What the task asks
Search term "whole": copy each line of the data containing it.

---- Records to use

Lemma starts_with_single (c : char) (text : str) (i : nat) :
  nth_error text i = Some c -> starts_with [c] (skipn i text) = true.
Proof.
  revert i. induction text as [|d text IH]; intros i H.
  - destruct i; discriminate.
  - destruct i as [|i]; simpl in *.
    + inversion H; subst. now rewrite N.eqb_refl.
    + now apply IH.
Qed.

End RfindFacts.

(** ** Further properties of the chunker *)

Section ChunkerExtras.

Import Summarize.

Variable text : str.
Variable approx_chars : Z.

(** The [end] of an iteration stays inside the window
    [start, start + approx_chars). *)
Lemma chunk_end_window (start : Z) :
  0 < approx_chars -> 0 <= start < len text ->
  start < chunk_end text approx_chars start
        <= Z.min (len text) (start + approx_chars).
Proof.
  intros HB Hs. unfold chunk_end.
  set (e := Z.min (len text) (start + approx_chars)).
  assert (He : start < e <= len text) by (unfold e; lia).
  destruct (e <? len text) eqn:Elt; [|lia].
  pose proof (rfind_range text newline start e) as H1.
  pose proof (rfind_range text (lit ". ") start e) as H2.
  pose proof (rfind_range text (lit " ") start e) as H3.
  assert (L1 : 1 <= len newline) by (vm_compute; discriminate).
  assert (L2 : 1 <= len (lit ". ")) by (vm_compute; discriminate).
  assert (L3 : 1 <= len (lit " ")) by (vm_compute; discriminate).
  cbv zeta.
  repeat match goal with
         | |- context [?x =? -1] => destruct (Z.eqb_spec x (-1))
         end; lia.
Qed.

(** X4: with a positive budget, every iteration of the chunker ends its
    slice at the end of the text, or exactly [approx_chars] characters
    after its start, or just after a newline, a full stop or a space. *)
Theorem chunk_cut_at_boundary_or_budget (start : Z) :
  0 < approx_chars -> 0 <= start < len text ->
  chunk_end text approx_chars start = len text \/
  chunk_end text approx_chars start = start + approx_chars \/
  exists c,
    nth_error text (Z.to_nat (chunk_end text approx_chars start - 1)) = Some c
    /\ is_boundary c.
Proof.
  intros HB Hs. unfold chunk_end.
  set (e := Z.min (len text) (start + approx_chars)).
  assert (He : start < e <= len text) by (unfold e; lia).
  destruct (e <? len text) eqn:Elt; [|left; apply Z.ltb_ge in Elt; lia].
  apply Z.ltb_lt in Elt. right.
  assert (Hfound : forall c sub,
            rfind text (c :: sub) start e <> -1 ->
            nth_error text (Z.to_nat (rfind text (c :: sub) start e + 1 - 1))
            = Some c).
  { intros c sub Hr. rewrite Z.add_simpl_r.
    apply (starts_with_head c sub). apply rfind_sound; [lia | lia | exact Hr]. }
  cbv zeta.
  destruct (rfind text newline start e =? -1) eqn:E1; cbv iota.
  - destruct (rfind text (lit ". ") start e =? -1) eqn:E2; cbv iota.
    + destruct (rfind text (lit " ") start e =? -1) eqn:E3; cbv iota.
      * left. unfold e. lia.
      * right. exists 32%N. split; [|unfold is_boundary; auto].
        apply (Hfound 32%N []). now apply Z.eqb_neq.
    + rewrite E2. right. exists 46%N. split; [|unfold is_boundary; auto].
      apply (Hfound 46%N [32%N]). now apply Z.eqb_neq.
  - rewrite E1. cbv iota. rewrite E1.
    right. exists 10%N. split; [|unfold is_boundary; auto].
    apply (Hfound 10%N []). now apply Z.eqb_neq.
Qed.

(** X5: when the window of an iteration stops before the end of the text
    and holds a newline, the slice ends just after the last newline of the
    window (newlines win over full stops and spaces). *)
Theorem chunk_cut_after_last_newline (start i : Z) :
  0 < approx_chars -> 0 <= start ->
  start + approx_chars < len text ->
  start <= i < start + approx_chars ->
  nth_error text (Z.to_nat i) = Some 10%N ->
  i < chunk_end text approx_chars start <= start + approx_chars /\
  nth_error text (Z.to_nat (chunk_end text approx_chars start - 1))
    = Some 10%N /\
  (forall j, chunk_end text approx_chars start <= j < start + approx_chars ->
             nth_error text (Z.to_nat j) <> Some 10%N).
Proof.
  intros HB Hs Hwin Hi Hnl. unfold chunk_end.
  replace (Z.min (len text) (start + approx_chars)) with (start + approx_chars)
    by lia.
  replace (start + approx_chars <? len text) with true
    by (symmetry; apply Z.ltb_lt; lia).
  cbv zeta. set (e := start + approx_chars) in *.
  set (r := rfind text newline start e).
  assert (Hhigh : forall j, start <= j < e ->
            nth_error text (Z.to_nat j) = Some 10%N -> j <= r).
  { intros j Hj Hjn. apply rfind_highest; try lia.
    - change (len newline) with 1. lia.
    - change newline with [10%N]. now apply starts_with_single. }
  pose proof (Hhigh i Hi Hnl) as Hir.
  assert (Hr : r <> -1) by lia.
  assert (Er : (r =? -1) = false) by now apply Z.eqb_neq.
  rewrite Er. cbv iota. rewrite Er. cbv iota. rewrite Er.
  destruct (rfind_range text newline start e) as [Hn|Hrange];
    [lia | lia | vm_compute; discriminate | contradiction |].
  fold r in Hrange. repeat split; try lia.
  - rewrite Z.add_simpl_r. apply (starts_with_head 10%N []).
    change (starts_with newline (skipn (Z.to_nat r) text) = true).
    apply rfind_sound; [lia | lia | exact Hr].
  - intros j Hj Hjn. pose proof (Hhigh j ltac:(lia) Hjn). lia.
Qed.
(** On the fact checker's results the default of [fc.verdict || ...] is
    never taken, and the default of [fc.confidence || 0.5] is taken exactly
    when the confidence is [NaN]. *)
Lemma fc_defaults (w : World) (claim : string) :
  let fc := value (checkClaim w claim) in
  fcVerdictOf fc = verdict fc
  /\ fcConfidenceOf fc = numberOr 0.5 (confidence fc)
  /\ 0.01 <= fcConfidenceOf fc <= 0.99.
Proof.
  cbv zeta. split.
  - unfold fcVerdictOf. now rewrite checkClaim_verdict.
  - unfold fcConfidenceOf, num_or, numberOr.
    pose proof (checkClaim_confidence w claim) as H.
    destruct (confidence (value (checkClaim w claim))) as [c|].
    + destruct (Qeq_bool c 0) eqn:E.
      * apply Qeq_bool_iff in E. exfalso. lra.
      * split; [reflexivity | exact H].
    + split; [reflexivity|]. split; discriminate.
Qed.

(** [isStrongFC] decides the strong-signal condition of the specification. *)
Lemma isStrongFC_spec (w : World) (claim : string) :
  let fc := value (checkClaim w claim) in
  isStrongFC fc = true <-> spec_strong (verdict fc) (confidence fc) (truthScore fc).
Proof.
  intros fc. subst fc. unfold isStrongFC, spec_strong, geq, leq.
  destruct (fc_defaults w claim) as (-> & -> & _).
  rewrite !orb_true_iff, andb_true_iff, orb_true_iff, !Qle_bool_iff, !String.eqb_eq.
  destruct (confidence (value (checkClaim w claim))) as [c|]; cbn [numberOr num_le]; [tauto|].
  assert (~ 0.80 <= 0.5) as Hn by (intros N; lra).
  tauto.
Qed.

(** *** Strong signal *)

(** Refutes an evaluated strong-signal condition whose three tests fail. *)
Ltac refute_strong :=
  let H := fresh "H" in
  let H' := fresh "H" in
  intros [[[H|H] H']|[H|H]]; try discriminate H; try exact H'; apply H || apply H'; reflexivity.

(** C2 as stated fails: for the claim "2 + 2 = 5", which has no word, the
    fact checker's confidence is [NaN]; one refuting page makes the truth
    score 1, so the signal is strong, and the final confidence is the
    default 0.5 of [fc.confidence || 0.5], not the fact checker's
    confidence. *)
Lemma strong_signal_default :
  let fc := value (checkClaim debunked "2 + 2 = 5") in
  confidence fc = NaN
  /\ truthScore fc == 1
  /\ spec_strong (verdict fc) (confidence fc) (truthScore fc)
  /\ finalDecision debunked fc 1 0.5 = ("FALSE", 0.5)
  /\ Num (snd (finalDecision debunked fc 1 0.5)) <> confidence fc
  /\ match value (analyze debunked (JString "2 + 2 = 5")) with
     | Sent (Json r) => final_verdict r = "FALSE" /\ final_confidence r = 0.5
     | _ => False
     end.
Proof.
  vm_compute. repeat split; try discriminate. right. left. discriminate.
Qed.

(** C2, amended.  Whenever the strong-signal condition holds (the
    evidence-based verdict is TRUE or FALSE with confidence at least 0.80,
    or the truth score is at least 0.90, or at most 0.10), the final verdict
    is the fact checker's verdict and the final confidence is its
    confidence when that is a number, and the default 0.5 when it is [NaN],
    for every cross-source agreement and every source credibility. *)
Theorem strong_signal_final (w : World) (claim : string)
                            (crossSourceAgreement sourceCredibilityScore : Q) :
  let fc := value (checkClaim w claim) in
  let final := finalDecision w fc crossSourceAgreement sourceCredibilityScore in
  spec_strong (verdict fc) (confidence fc) (truthScore fc) ->
  fst final = verdict fc
  /\ (forall c, confidence fc = Num c -> snd final = c)
  /\ (confidence fc = NaN -> snd final = 0.5).
Proof.
  intros fc final Hstrong. subst final fc. apply isStrongFC_spec in Hstrong.
  unfold finalDecision. rewrite Hstrong. cbn [fst snd].
  destruct (fc_defaults w claim) as (-> & -> & _).
  split; [reflexivity|]. split.
  - now intros c ->.
  - now intros ->.
Qed.

Lemma strong_signal_final_witness :
  spec_strong (verdict (value (checkClaim offline "Water is wet")))
              (confidence (value (checkClaim offline "Water is wet")))
              (truthScore (value (checkClaim offline "Water is wet")))
  /\ fst (finalDecision offline (value (checkClaim offline "Water is wet")) 0.5 0.25) = "TRUE"
  /\ snd (finalDecision offline (value (checkClaim offline "Water is wet")) 0.5 0.25) = 0.99.
Proof.
  assert (spec_strong (verdict (value (checkClaim offline "Water is wet")))
                      (confidence (value (checkClaim offline "Water is wet")))
                      (truthScore (value (checkClaim offline "Water is wet")))) as Hs.
  { left. split; [now left | discriminate]. }
  split; [exact Hs|].
  destruct (strong_signal_final offline "Water is wet" 0.5 0.25 Hs) as (Hv & Hc & _).
  split; [exact Hv|]. apply Hc. reflexivity.
Defined.

(** *** Weak signal *)

Lemma toFixed_compat (tieUp : bool) (d : nat) (x y : Q) :
  x == y -> toFixed tieUp d x == toFixed tieUp d y.
Proof.
  intros E. unfold toFixed. cbv zeta.
  set (p := inject_Z (10 ^ Z.of_nat d)).
  assert (Qfloor (Qabs x * p) = Qfloor (Qabs y * p)) as -> by (now rewrite E).
  set (n := Qfloor (Qabs y * p)).
  assert (Qeq_bool (Qabs x * p - inject_Z n) (1 # 2)
          = Qeq_bool (Qabs y * p - inject_Z n) (1 # 2)) as -> by (now rewrite E).
  assert (Qle_bool (Qabs x * p - inject_Z n) (1 # 2)
          = Qle_bool (Qabs y * p - inject_Z n) (1 # 2)) as -> by (now rewrite E).
  assert (Qle_bool 0 x = Qle_bool 0 y) as -> by (now rewrite E).
  reflexivity.
Qed.

(** Rounding to two decimals gives a whole number of hundredths and moves
    a number by at most 0.005, whatever the direction at a tie. *)
Lemma toFixed2_error (tieUp : bool) (x : Q) :
  exists n : Z,
    toFixed tieUp 2 x == inject_Z n / 100
    /\ - (1 # 200) <= inject_Z n / 100 - x <= 1 # 200.
Proof.
  unfold toFixed. change (inject_Z (10 ^ Z.of_nat 2)) with 100. cbv zeta.
  pose proof (Qfloor_le (Qabs x * 100)) as Hlo.
  pose proof (Qlt_floor (Qabs x * 100)) as Hhi.
  rewrite inject_Z_plus in Hhi. change (inject_Z 1) with 1 in Hhi.
  set (n := Qfloor (Qabs x * 100)) in *.
  set (frac := Qabs x * 100 - inject_Z n).
  assert (exists m : Z,
             (if Qeq_bool frac (1 # 2) then if tieUp then (n + 1)%Z else n
              else if Qle_bool frac (1 # 2) then n else (n + 1)%Z) = m
             /\ - (1 # 2) <= inject_Z m - Qabs x * 100 <= 1 # 2) as (m & -> & Hm).
  { destruct (Qeq_bool frac (1 # 2)) eqn:Et.
    - apply Qeq_bool_iff in Et. unfold frac in Et.
      destruct tieUp; eexists; (split; [reflexivity|]);
        rewrite ?inject_Z_plus; change (inject_Z 1) with 1; lra.
    - destruct (Qle_bool frac (1 # 2)) eqn:El.
      + apply Qle_bool_iff in El. unfold frac in El.
        eexists; (split; [reflexivity|]); lra.
      + assert (~ frac <= 1 # 2) as Hn.
        { intros N. apply Qle_bool_iff in N. congruence. }
        unfold frac in Hn. eexists; (split; [reflexivity|]).
        rewrite inject_Z_plus. change (inject_Z 1) with 1. lra. }
  destruct (Qle_bool 0 x) eqn:Hs.
  - apply Qle_bool_iff in Hs. rewrite (Qabs_pos x Hs) in Hm.
    exists m. split; [reflexivity|].
    unfold Qdiv. change (/ 100) with (1 # 100). lra.
  - assert (x <= 0) as Hneg.
    { apply Qnot_lt_le. intros N. apply Qlt_le_weak, Qle_bool_iff in N. congruence. }
    rewrite (Qabs_neg x Hneg) in Hm.
    exists (- m)%Z. rewrite inject_Z_opp. split.
    + unfold Qdiv. change (/ 100) with (1 # 100). lra.
    + unfold Qdiv. change (/ 100) with (1 # 100). lra.
Qed.

(** Clamping does not move two numbers apart. *)
Lemma clamp_close (a b e : Q) :
  - e <= a - b <= e ->
  - e <= Math_max 0.01 (Math_min 0.99 a) - Math_max 0.01 (Math_min 0.99 b) <= e.
Proof.
  intros H. unfold Math_max, Math_min.
  destruct (Q.min_spec 0.99 a) as [[? Ea]|[? Ea]],
           (Q.min_spec 0.99 b) as [[? Eb]|[? Eb]],
           (Q.max_spec 0.01 (Qmin 0.99 a)) as [[? Fa]|[? Fa]],
           (Q.max_spec 0.01 (Qmin 0.99 b)) as [[? Fb]|[? Fb]];
    rewrite Fa, Fb; lra.
Qed.

(** C3 as stated fails.  For one encyclopedia page without cue the average
    is 0.5625 and the handler answers 0.56: the average is rounded before
    it is clamped.  For the claim "2 + 2 = 4", which has no word, the
    calibrator's confidence is [NaN] and the handler averages with the
    default 0.5: it answers 0.6. *)
Lemma final_confidence_rounded :
  match value (analyze oneHit (JString "The moon orbits the earth")) with
  | Sent (Json r) =>
      let fc := value (checkClaim oneHit "The moon orbits the earth") in
      ~ spec_strong (verdict fc) (confidence fc) (truthScore fc)
      /\ (exists c, confidence fc = Num c /\ c == 0.7
                    /\ spec_final_confidence c (truthScore fc) 0.5 0.85 == 0.5625
                    /\ ~ final_confidence r == spec_final_confidence c (truthScore fc) 0.5 0.85)
      /\ cross_source_agreement r == 0.5
      /\ source_credibility_score r == 0.85
      /\ final_confidence r == 0.56
  | _ => False
  end
  /\ match value (analyze mixed (JString "2 + 2 = 4")) with
     | Sent (Json r) =>
         let fc := value (checkClaim mixed "2 + 2 = 4") in
         ~ spec_strong (verdict fc) (confidence fc) (truthScore fc)
         /\ confidence fc = NaN
         /\ truthScore fc == 0.75
         /\ cross_source_agreement r == 1
         /\ source_credibility_score r == 0.5
         /\ final_confidence r == 0.6
     | _ => False
     end.
Proof.
  split.
  - vm_compute. split; [refute_strong|]. split.
    + eexists. split; [reflexivity|]. repeat split; try discriminate.
    + repeat split.
  - vm_compute. split; [refute_strong|]. repeat split.
Qed.

(** C3, amended.  When the strong-signal condition does not hold, the
    final verdict is TRUE if [crossSourceAgreement] or [truthScore] is at
    least 0.70, otherwise FALSE if one of them is at most 0.30, otherwise
    NEEDS VERIFICATION; the final confidence is the average of the
    calibrator's confidence (the default 0.5 when that is [NaN]) and
    max(0.7 * max(|truthScore - 0.5| * 2, crossSourceAgreement), 0.5 *
    avgSourceCredibility), rounded by [toFixed(2)] to a whole number of
    hundredths at distance at most 0.005 and then clamped to [0.01, 0.99],
    so it is within 0.005 of the clamped average. *)
Theorem weak_signal_final (w : World) (claim : string)
                          (crossSourceAgreement sourceCredibilityScore : Q) :
  let fc := value (checkClaim w claim) in
  let final := finalDecision w fc crossSourceAgreement sourceCredibilityScore in
  let modelConfidence := numberOr 0.5 (confidence fc) in
  let average :=
    spec_average modelConfidence (truthScore fc) crossSourceAgreement sourceCredibilityScore in
  ~ spec_strong (verdict fc) (confidence fc) (truthScore fc) ->
  spec_weak_verdict crossSourceAgreement (truthScore fc) (fst final)
  /\ (exists (tieUp : bool) (n : Z),
         toFixed tieUp 2 average == inject_Z n / 100
         /\ - (1 # 200) <= inject_Z n / 100 - average <= 1 # 200
         /\ snd final == Qmax 0.01 (Qmin 0.99 (inject_Z n / 100)))
  /\ 0.01 <= snd final <= 0.99
  /\ - (1 # 200)
     <= snd final
        - spec_final_confidence modelConfidence (truthScore fc) crossSourceAgreement
                                sourceCredibilityScore
     <= 1 # 200.
Proof.
  intros fc final modelConfidence average Hweak. subst final average modelConfidence fc.
  rewrite <- isStrongFC_spec in Hweak. apply not_true_is_false in Hweak.
  unfold finalDecision. rewrite Hweak.
  destruct (fc_defaults w claim) as (_ & -> & _).
  set (fc := value (checkClaim w claim)). cbn [fst snd].
  set (calibrated := (Math_max _ _ + numberOr 0.5 (confidence fc)) / 2).
  set (average := spec_average (numberOr 0.5 (confidence fc)) (truthScore fc)
                               crossSourceAgreement sourceCredibilityScore).
  assert (calibrated == average) as Havg.
  { unfold calibrated, average, spec_average, Math_max, Math_abs. field. }
  destruct (toFixed2_error (tieRoundsUp w 2 calibrated) average) as (n & Hn & Herr).
  assert (toFixed (tieRoundsUp w 2 calibrated) 2 calibrated == inject_Z n / 100) as Hr
    by (now rewrite (toFixed_compat _ 2 _ _ Havg)).
  split; [|split; [|split]].
  - unfold spec_weak_verdict, geq, leq.
    destruct (Qle_bool 0.70 crossSourceAgreement || Qle_bool 0.70 (truthScore fc))%bool eqn:Ht.
    + left. split; [|reflexivity].
      apply orb_true_iff in Ht. now rewrite !Qle_bool_iff in Ht.
    + right.
      assert (~ (0.70 <= crossSourceAgreement \/ 0.70 <= truthScore fc)) as Hno.
      { rewrite <- !Qle_bool_iff, <- orb_true_iff, Ht. discriminate. }
      destruct (Qle_bool crossSourceAgreement 0.30 || Qle_bool (truthScore fc) 0.30)%bool eqn:Hf.
      * left. split; [exact Hno|]. split; [|reflexivity].
        apply orb_true_iff in Hf. now rewrite !Qle_bool_iff in Hf.
      * right. split; [exact Hno|]. split; [|reflexivity].
        rewrite <- !Qle_bool_iff, <- orb_true_iff, Hf. discriminate.
  - exists (tieRoundsUp w 2 calibrated), n. split; [exact Hn|]. split; [exact Herr|].
    unfold Math_max, Math_min. now rewrite Hr.
  - apply clamp_bounds. discriminate.
  - unfold spec_final_confidence. fold average.
    change (Qmax 0.01 (Qmin 0.99 ?x)) with (Math_max 0.01 (Math_min 0.99 x)).
    apply clamp_close. rewrite Hr. exact Herr.
Qed.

--------

Exercise solution
(** Rounding to two decimals gives a whole number of hundredths and moves
    avgSourceCredibility), rounded by [toFixed(2)] to a whole number of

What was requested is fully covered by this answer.